> Exercise: Only one stretch of the data below is wanted: the lines from the one with "freely and the" through the one with "(** * Values that cross the HTTP boundary *)", repeated exactly.

»»

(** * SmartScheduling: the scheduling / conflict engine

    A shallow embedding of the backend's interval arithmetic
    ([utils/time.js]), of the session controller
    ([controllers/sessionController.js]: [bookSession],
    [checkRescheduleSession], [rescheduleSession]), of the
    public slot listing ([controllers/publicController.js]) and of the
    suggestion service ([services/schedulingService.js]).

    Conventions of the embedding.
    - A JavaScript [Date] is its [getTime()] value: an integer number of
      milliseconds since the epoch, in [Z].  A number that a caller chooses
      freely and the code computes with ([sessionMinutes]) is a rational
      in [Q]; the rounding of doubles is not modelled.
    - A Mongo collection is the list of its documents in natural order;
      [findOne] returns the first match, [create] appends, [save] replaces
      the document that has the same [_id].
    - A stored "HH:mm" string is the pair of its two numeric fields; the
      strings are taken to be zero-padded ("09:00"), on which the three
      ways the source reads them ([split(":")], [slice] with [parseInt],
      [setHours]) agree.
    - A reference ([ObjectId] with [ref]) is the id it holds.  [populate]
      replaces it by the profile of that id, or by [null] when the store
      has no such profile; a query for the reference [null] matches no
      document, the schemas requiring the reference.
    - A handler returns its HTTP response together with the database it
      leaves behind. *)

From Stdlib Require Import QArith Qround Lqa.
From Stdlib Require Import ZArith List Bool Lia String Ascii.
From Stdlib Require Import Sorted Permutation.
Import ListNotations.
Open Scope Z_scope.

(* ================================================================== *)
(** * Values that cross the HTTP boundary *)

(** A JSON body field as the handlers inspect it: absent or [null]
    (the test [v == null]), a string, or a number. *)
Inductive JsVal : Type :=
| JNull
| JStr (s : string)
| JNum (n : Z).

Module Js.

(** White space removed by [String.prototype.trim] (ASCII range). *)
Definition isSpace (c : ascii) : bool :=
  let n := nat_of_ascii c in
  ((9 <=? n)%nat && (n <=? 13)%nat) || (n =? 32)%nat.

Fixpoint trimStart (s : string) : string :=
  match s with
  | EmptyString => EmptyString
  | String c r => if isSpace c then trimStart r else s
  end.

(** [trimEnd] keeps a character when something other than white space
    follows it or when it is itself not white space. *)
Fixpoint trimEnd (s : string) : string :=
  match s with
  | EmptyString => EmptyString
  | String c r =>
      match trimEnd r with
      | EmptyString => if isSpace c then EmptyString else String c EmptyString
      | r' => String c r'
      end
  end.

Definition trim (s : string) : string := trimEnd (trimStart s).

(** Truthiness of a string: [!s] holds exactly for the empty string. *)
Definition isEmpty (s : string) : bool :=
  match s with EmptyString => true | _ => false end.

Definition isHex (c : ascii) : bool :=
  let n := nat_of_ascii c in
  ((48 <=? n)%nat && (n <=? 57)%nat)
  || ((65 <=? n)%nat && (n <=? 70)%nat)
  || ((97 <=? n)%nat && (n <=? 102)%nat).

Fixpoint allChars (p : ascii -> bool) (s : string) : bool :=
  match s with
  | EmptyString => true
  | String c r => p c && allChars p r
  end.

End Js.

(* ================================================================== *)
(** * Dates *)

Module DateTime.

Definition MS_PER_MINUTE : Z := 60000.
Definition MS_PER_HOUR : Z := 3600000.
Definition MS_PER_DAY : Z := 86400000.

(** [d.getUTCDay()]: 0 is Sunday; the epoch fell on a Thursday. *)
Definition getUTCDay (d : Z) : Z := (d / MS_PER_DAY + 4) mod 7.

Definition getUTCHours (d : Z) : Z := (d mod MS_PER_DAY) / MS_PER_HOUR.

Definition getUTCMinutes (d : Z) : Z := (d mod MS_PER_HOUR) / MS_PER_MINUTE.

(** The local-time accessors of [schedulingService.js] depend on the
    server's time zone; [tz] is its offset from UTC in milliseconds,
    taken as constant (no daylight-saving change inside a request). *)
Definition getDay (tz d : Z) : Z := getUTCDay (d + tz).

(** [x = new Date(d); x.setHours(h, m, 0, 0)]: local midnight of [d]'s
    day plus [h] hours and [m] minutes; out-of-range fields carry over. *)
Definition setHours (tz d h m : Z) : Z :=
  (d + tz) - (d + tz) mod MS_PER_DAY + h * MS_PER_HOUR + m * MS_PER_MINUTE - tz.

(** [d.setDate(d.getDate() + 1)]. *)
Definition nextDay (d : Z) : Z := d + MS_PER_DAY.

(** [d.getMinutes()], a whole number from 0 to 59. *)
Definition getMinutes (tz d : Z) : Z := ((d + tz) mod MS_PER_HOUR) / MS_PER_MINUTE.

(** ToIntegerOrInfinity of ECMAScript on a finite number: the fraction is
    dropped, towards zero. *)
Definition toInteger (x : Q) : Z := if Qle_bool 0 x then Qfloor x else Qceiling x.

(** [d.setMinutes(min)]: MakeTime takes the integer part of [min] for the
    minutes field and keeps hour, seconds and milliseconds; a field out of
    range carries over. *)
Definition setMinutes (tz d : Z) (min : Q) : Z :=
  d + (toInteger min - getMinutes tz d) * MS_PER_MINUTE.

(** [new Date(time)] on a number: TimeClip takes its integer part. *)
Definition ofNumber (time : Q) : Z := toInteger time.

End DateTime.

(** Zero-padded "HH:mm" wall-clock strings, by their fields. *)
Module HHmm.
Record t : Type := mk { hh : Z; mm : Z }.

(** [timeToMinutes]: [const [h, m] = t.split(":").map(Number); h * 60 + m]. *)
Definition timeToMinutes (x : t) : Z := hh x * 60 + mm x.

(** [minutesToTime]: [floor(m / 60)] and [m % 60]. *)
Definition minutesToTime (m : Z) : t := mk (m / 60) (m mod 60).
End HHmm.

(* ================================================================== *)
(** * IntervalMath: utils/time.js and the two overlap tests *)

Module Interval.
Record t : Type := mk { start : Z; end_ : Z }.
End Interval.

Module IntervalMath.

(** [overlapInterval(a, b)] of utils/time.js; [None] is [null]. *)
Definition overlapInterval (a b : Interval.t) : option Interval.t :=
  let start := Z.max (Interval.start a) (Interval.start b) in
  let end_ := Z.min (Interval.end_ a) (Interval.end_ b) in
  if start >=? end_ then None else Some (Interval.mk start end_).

««

> Answer for the task:
      freely and the code computes with ([sessionMinutes]) is a rational
      in [Q]; the rounding of doubles is not modelled.
    - A Mongo collection is the list of its documents in natural order;
      [findOne] returns the first match, [create] appends, [save] replaces
      the document that has the same [_id].
    - A stored "HH:mm" string is the pair of its two numeric fields; the
      strings are taken to be zero-padded ("09:00"), on which the three
      ways the source reads them ([split(":")], [slice] with [parseInt],
      [setHours]) agree.
    - A reference ([ObjectId] with [ref]) is the id it holds.  [populate]
      replaces it by the profile of that id, or by [null] when the store
      has no such profile; a query for the reference [null] matches no
      document, the schemas requiring the reference.
    - A handler returns its HTTP response together with the database it
      leaves behind. *)

From Stdlib Require Import QArith Qround Lqa.
From Stdlib Require Import ZArith List Bool Lia String Ascii.
From Stdlib Require Import Sorted Permutation.
Import ListNotations.
Open Scope Z_scope.

(* ================================================================== *)
(** * Values that cross the HTTP boundary *)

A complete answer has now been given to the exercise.